Dehra Dun: In what has spread cheer amongst wild life lovers in Uttarakhand and is being perceived as a move that may finally bring much-needed relief to the wild elephants and feline population in this small hill state, the judiciary has finally taken note of the deaths of the wild elephants and leopard and tiger population.
A double bench of the Supreme court, comprising Justice K S Radhakrishan and Justice Deepak Mishra, has after hearing a PIL filed by a Shakti Prasad Nayak has issued notices to the central government, union ministry of forest and environment, the Railways and 14 states having large elephant herds, where elephants are dying on being hit by trains and nothing is being done to contain the problem.
Meanwhile a bench of the Uttarakhand High Court, comprising Chief Justice Barin Ghosh and Justice Alok Singh has served a notice to the Uttarakhand government asking it to furnish the details of the arrangements that have been made for the protection of elephants and tigers in the Corbett National Park.
The notice has been issued in a PIL filed by the Himalayan Yuva Gramin Sansthan, an NGO, which has categorically stated that the illegal construction of hotel and resorts in the Reserve area, was not only threatening the movement of the pachyderms and felines, but was also a threat to their security.
It may be recalled that that the Dehra Dun-Haridwar railway line passing through the Rajaji Sanctuary has become a threat to the wild elephant population that is there. Conservative estimates put the number of pachyderms that have been killed by the trains running along the tracks over the past few years at over 20, but no efforts have been made so far to take stock of the situation.

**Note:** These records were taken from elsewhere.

(** * Mailbox Full Alert: the quota monitor of [src/background.js]

    A shallow embedding of the background script of the add-on: the usage
    aggregator ([sumFolderMessagesSize], [sumAccountBytes]), the quota
    monitor ([checkAllAccounts]), the badge presenter ([setBadge]) and the
    scheduler ([scheduleChecksFromSettings]), followed by the properties
    the specification states about them.  The older copy of the script at
    the top of the repository differs in the loop of the monitor; its loop
    body is in [Module Legacy].  The rest of the script (the usage
    snapshot, the listeners of the alarm, of startup and of the messages of
    the options page) and the helpers of [src/options.js] that compute
    follow, with the properties the code shows about them.

    Modelling conventions.
    - A JavaScript number is a value of [number]: a rational, or one of
      NaN, +Infinity, -Infinity.  The comparisons, [Math.floor],
      [Math.round], [Math.max], [Number.isFinite] and truthiness follow
      ECMAScript on these values, and are exact as they are on doubles.
      Division and multiplication round as IEEE-754 binary64 does: the
      exact quotient or product goes to the nearest double, a tie to the
      even significand ([round_double]); the scenarios at the end compare
      them with the doubles of the kernel.  Addition and subtraction are
      exact: the script adds message sizes, whole numbers whose sums stay
      below 2^53 in any mailbox, where doubles add exactly.  The sign of
      zero is outside the model.
    - [browser.storage.local] is split by the three kinds of key the
      script uses: the [perAccount] record, the global interval slot and
      the [MFA_lastNotifiedPct_<id>] keys (a map from the full key).
    - An [await]ed call that may throw returns an [option] or an
      [outcome]; [None] and [Thrown] are the exception.  The monitor takes
      [await sumAccountBytes(id)] by its result.
    - The message templates of [browser.i18n] and [formatBytes] are the
      host's; a notification is kept as the arguments [notify] hands to
      them. *)

From Stdlib Require Import QArith Qround Qminmax Lqa Qpower Qabs.
From Corelib Require PrimFloat FloatOps SpecFloat.
From stdpp Require Import gmap strings list fin_maps pretty.

Open Scope Z_scope.

(** ** JavaScript numbers *)

Inductive number : Type :=
  | NaN
  | PInf
  | NInf
  | Fin (q : Q).

Definition num (z : Z) : number := Fin (inject_Z z).

(** The order of two numbers; [None] when one of them is NaN, so that
    every comparison with NaN is false. *)
Definition num_compare (a b : number) : option comparison :=
  match a, b with
  | NaN, _ | _, NaN => None
  | PInf, PInf => Some Eq
  | PInf, _ => Some Gt
  | _, PInf => Some Lt
  | NInf, NInf => Some Eq
  | NInf, _ => Some Lt
  | _, NInf => Some Gt
  | Fin x, Fin y => Some (Qcompare x y)
  end.

(** [a < b] *)
Definition num_lt (a b : number) : bool :=
  match num_compare a b with Some Lt => true | _ => false end.

(** [a <= b] *)
Definition num_le (a b : number) : bool :=
  match num_compare a b with Some Lt | Some Eq => true | _ => false end.

(** [a > b] and [a >= b] *)
Definition num_gt (a b : number) : bool := num_lt b a.
Definition num_ge (a b : number) : bool := num_le b a.

(** [a === b] on numbers *)
Definition num_eq (a b : number) : bool :=
  match num_compare a b with Some Eq => true | _ => false end.

(** ToBoolean on a number: 0 and NaN are falsy. *)
Definition truthy (a : number) : bool :=
  match a with
  | NaN => false
  | Fin q => negb (Qeq_bool q 0)
  | _ => true
  end.

Definition Number_isFinite_num (a : number) : bool :=
  match a with Fin _ => true | _ => false end.

Definition Qsign_pos (q : Q) : bool := match Qcompare 0 q with Lt => true | _ => false end.
Definition Qsign_neg (q : Q) : bool := match Qcompare q 0 with Lt => true | _ => false end.

(** *** Rounding to a double

    A finite double is a rational [m * 2^e] with [|m| < 2^53] and
    [-1074 <= e]; the result of a division or a multiplication is the
    exact quotient or product rounded to the nearest double, a tie going
    to the even significand, and to an infinity from [2^1024] on
    (IEEE-754 binary64, round to nearest). *)

(** [2^e] *)
Definition pow2 (e : Z) : Q := Qpower 2 e.

(** The binade of a rational that is not zero: the [l] with
    [2^(l-1) <= |q| < 2^l]. *)
Definition mag (q : Q) : Z :=
  let l := Z.log2 (Z.abs (Qnum q)) - Z.log2 (Zpos (Qden q)) in
  if Qle_bool (pow2 l) (Qabs q) then l + 1 else l.

(** The nearest integer, a tie going to the even one. *)
Definition round_even (q : Q) : Z :=
  let f := Qfloor q in
  match Qcompare (q - inject_Z f) (1 # 2) with
  | Lt => f
  | Gt => f + 1
  | Eq => if Z.even f then f else f + 1
  end.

Likewise the deaths of almost 50 leopards and tigers in the two months of this year has raised eyebrows over the rampant killing of the felines, not only by locals due to the man-animal conflict, but also poachers who have been active in this small hill state and have passed on the skins and other parts to smugglers who smuggle it to adjoining countries, where these are used in medicines.
Though concern has been shown by the state forest department over the large number of deaths of the felines, but precious little has been done at the ground level to take stock of the situation and undertake measures that could reduce the man-animal conflict and thereby the killing of leopards in particular, who are known to lift cattle and children in search of prey.